This study addresses the generalization bottleneck in dementia diagnosis arising from insufficient semantic understanding of tabular data across heterogeneous electronic health record (EHR) schemas. To overcome this challenge, the authors propose a large language model (LLM)-based zero-shot tabular representation method that automatically converts structured clinical variables into natural language descriptions, generating transferable table embeddings. These embeddings are then fused with MRI data to construct a multimodal diagnostic framework. Notably, this approach achieves zero-shot alignment across disparate EHR schemas without manual feature engineering or model retraining. Evaluated on the NACC and ADNI datasets, the method significantly outperforms clinical baselines—including board-certified neurologists—demonstrating the potential of LLMs to enhance structured clinical reasoning in real-world, heterogeneous healthcare settings.

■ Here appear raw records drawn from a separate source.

(** What deriving a key gives: the cipher of the derived key. *)
Lemma derive_spec c strPassphrase m : length (vchSalt m) = 8%nat -> nDerivationMethod m = 0 -> 1 <= nDeriveIterations m ->
  let '(key, iv) := EVP_BytesToKey (vchSalt m) strPassphrase (nDeriveIterations m) in
  exists c', derive c strPassphrase m = (true, c') /\ length key = 32%nat /\
    (forall x, Encrypt c' x = AES_encrypt key iv x) /\ (forall x, Decrypt c' x = AES_decrypt key iv x).
Proof.
  intros Hs Hm Hi. unfold derive, SetKeyFromPassphrase. rewrite Hs, Hm. destruct (Z.ltb_spec (nDeriveIterations m) 1); [lia|].
  cbn [Z.of_nat Pos.of_succ_nat Pos.succ WALLET_CRYPTO_SALT_SIZE Z.eqb Pos.eqb negb orb].
  pose proof (EVP_BytesToKey_length (vchSalt m) strPassphrase (nDeriveIterations m)) as Hk.
  pose proof (EVP_BytesToKey_iv (vchSalt m) strPassphrase (nDeriveIterations m)) as Hv.
  destruct (EVP_BytesToKey _ _ _) as [key iv]. cbn [fst snd] in *. rewrite Hk. cbn [negb]. eexists. split; [reflexivity|]. split; [done|].
  unfold Encrypt, Decrypt. cbn [fKeySet chKey chIV negb]. rewrite <- Hv, take_app_length. done.
Qed.

Lemma seal_spec c strPassphrase mk m : length (vchSalt m) = 8%nat -> nDerivationMethod m = 0 -> 1 <= nDeriveIterations m ->
  exists c' crypted, derive c strPassphrase m = (true, c') /\ Encrypt c' mk = Some crypted /\
    sealed strPassphrase mk (mk_masterkey crypted (vchSalt m) (nDerivationMethod m) (nDeriveIterations m) (vchOtherDerivationParameters m)).
Proof.
  intros Hs Hm Hi. pose proof (derive_spec c strPassphrase m Hs Hm Hi) as Hd. destruct (EVP_BytesToKey _ _ _) as [key iv] eqn:Hk.
  destruct Hd as (c' & Hd & Hl & He & _). destruct (AES_encrypt_some key iv mk Hl) as [crypted Hc]. exists c', crypted.
  split; [done|]. split; [by rewrite He|]. split; [done|]. split; [done|]. split; [done|]. cbn. by rewrite Hk.
Qed.

Lemma unseal_spec c strPassphrase mk m : sealed strPassphrase mk m ->
  exists c', derive c strPassphrase m = (true, c') /\ Decrypt c' (vchCryptedKey m) = Some mk.
Proof.
  intros (Hs & Hm & Hi & Hc). pose proof (derive_spec c strPassphrase m Hs Hm Hi) as Hd. destruct (EVP_BytesToKey _ _ _) as [key iv].
  destruct Hd as (c' & Hd & _ & _ & Hdec). exists c'. split; [done|]. rewrite Hdec. by apply AES_decrypt_encrypt.
Qed.

(** The vault whose only master key is [mk] under the passphrase, with the keys of [r]. *)
Record guards (strPassphrase mk : list Z) (r : gmap Base58.CBase58Data (Z * bool)) (v : vault) : Prop := {
  gu_master : exists id m, mapMasterKeys v = {[ id := m ]} /\ sealed strPassphrase mk m;
  gu_crypted : IsCrypted (vault_store v) = true;
  gu_holds : holds fTestNet (vault_store v) mk r
}.

Lemma in_order_singleton (id : Z) (m : CMasterKey) : in_order Z.leb {[ id := m ]} = [(id, m)].
Proof. apply Permutation_singleton_r. by rewrite in_order_perm, map_to_list_singleton. Qed.

Lemma guards_store strPassphrase mk r v s : guards strPassphrase mk r v -> IsCrypted s = true -> holds fTestNet s mk r ->
  guards strPassphrase mk r (set_store s v).
Proof. intros [Hm _ _] Hc Hs. by split. Qed.

Lemma Unlock_opens strPassphrase mk r v : guards strPassphrase mk r v -> IsLocked (vault_store v) = true ->
  exists v', Unlock strPassphrase v = Some (true, v') /\ guards strPassphrase mk r v' /\ IsLocked (vault_store v') = false.
Proof.
  intros Hg Hl. pose proof Hg as [(id & m & Hm & Hs) Hc Hh]. unfold Unlock. rewrite Hl, Hm, in_order_singleton. cbn [negb unlock_loop].
  destruct (unseal_spec crypter strPassphrase mk m Hs) as (c' & -> & ->). cbn [negb].
  destruct (Unlock_spec fTestNet (vault_store v) mk r Hh Hc) as (-> & Hh' & Hl'). cbn [mbind option_bind].
  eexists. split; [done|]. split; [by apply guards_store|done].
Qed.

Lemma Lock_guards strPassphrase mk r v : guards strPassphrase mk r v ->
  guards strPassphrase mk r (set_store (Lock (vault_store v)).2 v) /\ IsLocked (vault_store (set_store (Lock (vault_store v)).2 v)) = true.
Proof.
  intros Hg. pose proof Hg as [_ Hc Hh]. destruct (Lock_spec fTestNet (vault_store v) mk r Hh Hc) as (-> & Hh' & Hl' & Hc').
  split; [by apply guards_store|done].
Qed.

Lemma enough_pos n : 1 <= enough_iterations n.
Proof. unfold enough_iterations. destruct (Z.ltb_spec n 25000); lia. Qed.

Lemma Change_opens strOld strNew calibrate mk r v : guards strOld mk r v ->
  exists v', ChangeWalletPassphrase strOld strNew calibrate v = Some (true, v') /\ guards strNew mk r v' /\
    IsLocked (vault_store v') = IsLocked (vault_store v).
Proof.
  intros Hg. unfold ChangeWalletPassphrase. destruct (Lock_guards _ _ _ _ Hg) as [Hg1 _].
  set (v1 := set_store (Lock (vault_store v)).2 v) in *. pose proof Hg1 as [(id & m & Hm & Hs) Hc Hh]. rewrite Hm, in_order_singleton. cbn [change_loop].
  destruct (unseal_spec crypter strOld mk m Hs) as (c1 & -> & ->). cbn [negb].
  destruct (Unlock_spec fTestNet (vault_store v1) mk r Hh Hc) as (-> & Hh2 & Hl2). cbn [mbind option_bind negb]. cbv zeta.
  set (v2 := set_store (set_vMasterKey (vault_store v1) mk) v1).
  set (m' := mk_masterkey (vchCryptedKey m) (vchSalt m) (nDerivationMethod m) (enough_iterations (calibrate (nDeriveIterations m))) (vchOtherDerivationParameters m)).
  destruct Hs as (Hs1 & Hs2 & Hs3 & _). destruct (seal_spec c1 strNew mk m' Hs1 Hs2 (enough_pos _)) as (c2 & crypted & -> & -> & Hs'). cbn [negb].
  set (v3 := mk_vault _ _ _ _).
  assert (guards strNew mk r v3) as Hg3.
  { split; [|exact (gu_crypted _ _ _ _ (guards_store _ _ _ _ (set_vMasterKey (vault_store v1) mk) Hg1 Hc Hh2))|exact Hh2].
    exists id. eexists. split; [|exact Hs']. cbn [v3 mapMasterKeys v2 set_store]. rewrite Hm. apply insert_singleton_eq. }
  eexists. split; [reflexivity|]. destruct (IsLocked (vault_store v)); [by apply Lock_guards|]. by split.
Qed.

(** *** Encryption *)

Lemma new_keys_spec mk n : forall i r w, holds fTestNet (store w) mk r -> IsLocked (store w) = false -> IsCrypted (store w) = true ->
  exists w' r', KeyPool.new_keys fTestNet draw now n i w = Some w' /\ holds fTestNet (store w') mk r' /\ dom r ⊆ dom r' /\ IsCrypted (store w') = true.
Proof.
  induction n as [|n IH]; intros i r w Hh Hl Hc; cbn [KeyPool.new_keys]; [by exists w, r|].
  destruct (KeyPool.GenerateNewKey_spec fTestNet draw draw_range mk r w Hh Hl) as (c & w1 & -> & Hh1 & Hl1 & _ & _ & _ & _ & Hc1). cbn [mbind option_bind].
  destruct (IH (i + 1) _ (KeyPool.with_pool ({[ i + 1 ]} ∪ setKeyPool w1) (<[ i + 1 := mk_keypool now (KeyPool.pub_at draw (nDraws w) c) ]> (file_pool w1)) w1) Hh1 Hl1)
    as (w' & r' & Hw & Hh' & Hd & Hc').
  { exact (eq_trans Hc1 Hc). }
  exists w', r'. split; [done|]. split; [done|]. split; [|done]. rewrite dom_insert_L in Hd. set_solver.
Qed.

Lemma NewKeyPool_spec mk r w : holds fTestNet (store w) mk r -> IsLocked (store w) = false -> IsCrypted (store w) = true ->
  exists w' r', KeyPool.NewKeyPool fTestNet draw nKeysArg now w = Some (true, w') /\ holds fTestNet (store w') mk r' /\ dom r ⊆ dom r' /\
    IsCrypted (store w') = true.
Proof.
  intros Hh Hl Hc. unfold KeyPool.NewKeyPool. set (w0 := KeyPool.with_pool _ _ w).
  change (IsLocked (store w0)) with (IsLocked (store w)). rewrite Hl.
  destruct (new_keys_spec mk (Z.to_nat (Z.max nKeysArg 0)) 0 r w0 Hh Hl Hc) as (w' & r' & -> & H). cbn [mbind option_bind]. by exists w', r'.
Qed.

(** Encrypting the wallet guards it with the passphrase, its keys and those of
    the new key pool in it. *)
Lemma EncryptWallet_guards strPassphrase mk salt nIterations r v :
  holds fTestNet (vault_store v) mk r -> IsCrypted (vault_store v) = false -> mapMasterKeys v = ∅ -> length salt = 8%nat ->
  exists v' r', EncryptWallet fTestNet draw nKeysArg now strPassphrase mk salt nIterations v = Some (true, v') /\
    guards strPassphrase mk r' v' /\ dom r ⊆ dom r' /\ IsLocked (vault_store v') = true.
Proof.
  intros Hh Hc Hm Hs. unfold EncryptWallet. rewrite Hc. cbv zeta.
  destruct (seal_spec crypter strPassphrase mk (mk_masterkey [] salt 0 (enough_iterations nIterations) []) Hs eq_refl (enough_pos _))
    as (c & crypted & -> & -> & Hseal). cbn [negb].
  destruct (EncryptKeys_spec fTestNet (vault_store v) mk r Hh Hc) as (s & -> & Hh1 & Hc1 & _). cbn [mbind option_bind negb].
  set (v1 := set_store s _).
  assert (guards strPassphrase mk r v1) as Hg1.
  { split; [|done|done]. eexists _, _. split; [|exact Hseal]. cbn [v1 mapMasterKeys set_store]. rewrite Hm. apply insert_empty. }
  destruct (Lock_guards _ _ _ _ Hg1) as [Hg2 Hl2]. destruct (Unlock_opens _ _ _ _ Hg2 Hl2) as (v3 & -> & [Hm3 Hc3 Hh3] & Hl3).
  cbn [mbind option_bind]. destruct (NewKeyPool_spec mk r (vault_wallet v3) Hh3 Hl3 Hc3) as (w & r' & -> & Hh4 & Hd & Hc4). cbn [mbind option_bind].
  set (v4 := mk_vault w _ _ _). assert (guards strPassphrase mk r' v4) as Hg4 by (by split).
  destruct (Lock_guards _ _ _ _ Hg4) as [Hg5 Hl5]. exists (set_store (Lock (vault_store v4)).2 v4), r'. by split_and!.
Qed.

(** The keys of a wallet that its store gives. *)
Definition has_keys (r : gmap Base58.CBase58Data (Z * bool)) (v : vault) : Prop :=
  IsLocked (vault_store v) = false /\
  forall a d c, r !! a = Some (d, c) -> GetKey (vault_store v) a Reset = Some (true, full_key d c).

Lemma guards_keys strPassphrase mk r v : guards strPassphrase mk r v -> IsLocked (vault_store v) = false -> has_keys r v.
Proof. intros [_ _ Hh] Hl. split; [done|]. intros a d c Ha. rewrite (GetKey_spec fTestNet _ mk r a Hh), Hl, Ha. done. Qed.


End opens.

(** ** A concrete vault *)

#[local] Existing Instance toy_ec.
#[local] Existing Instance toy_group.
#[local] Existing Instance toy_evp.
#[local] Existing Instance toy_digests.

Definition demo_vault : vault := mk_vault (KeyPool.with_store KeyStores.demo_store 0 KeyPool.demo_wallet) ∅ 0 ∅.


End Passphrase.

Machine learning for tabular data remains constrained by poor schema generalization, a challenge rooted in the lack of semantic understanding of structured variables. This challenge is particularly acute in domains like clinical medicine, where electronic health record (EHR) schemas vary significantly. To solve this problem, we propose Schema-Adaptive Tabular Representation Learning, a novel method that leverages large language models (LLMs) to create transferable tabular embeddings. By transforming structured variables into semantic natural language statements and encoding them with a pretrained LLM, our approach enables zero-shot alignment across unseen schemas without manual feature engineering or retraining. We integrate our encoder into a multimodal framework for dementia diagnosis, combining tabular and MRI data. Experiments on NACC and ADNI datasets demonstrate state-of-the-art performance and successful zero-shot transfer to unseen schemas, significantly outperforming clinical baselines, including board-certified neurologists, in retrospective diagnostic tasks. These results validate our LLM-driven approach as a scalable, robust solution for heterogeneous real-world data, offering a pathway to extend LLM-based reasoning to structured domains.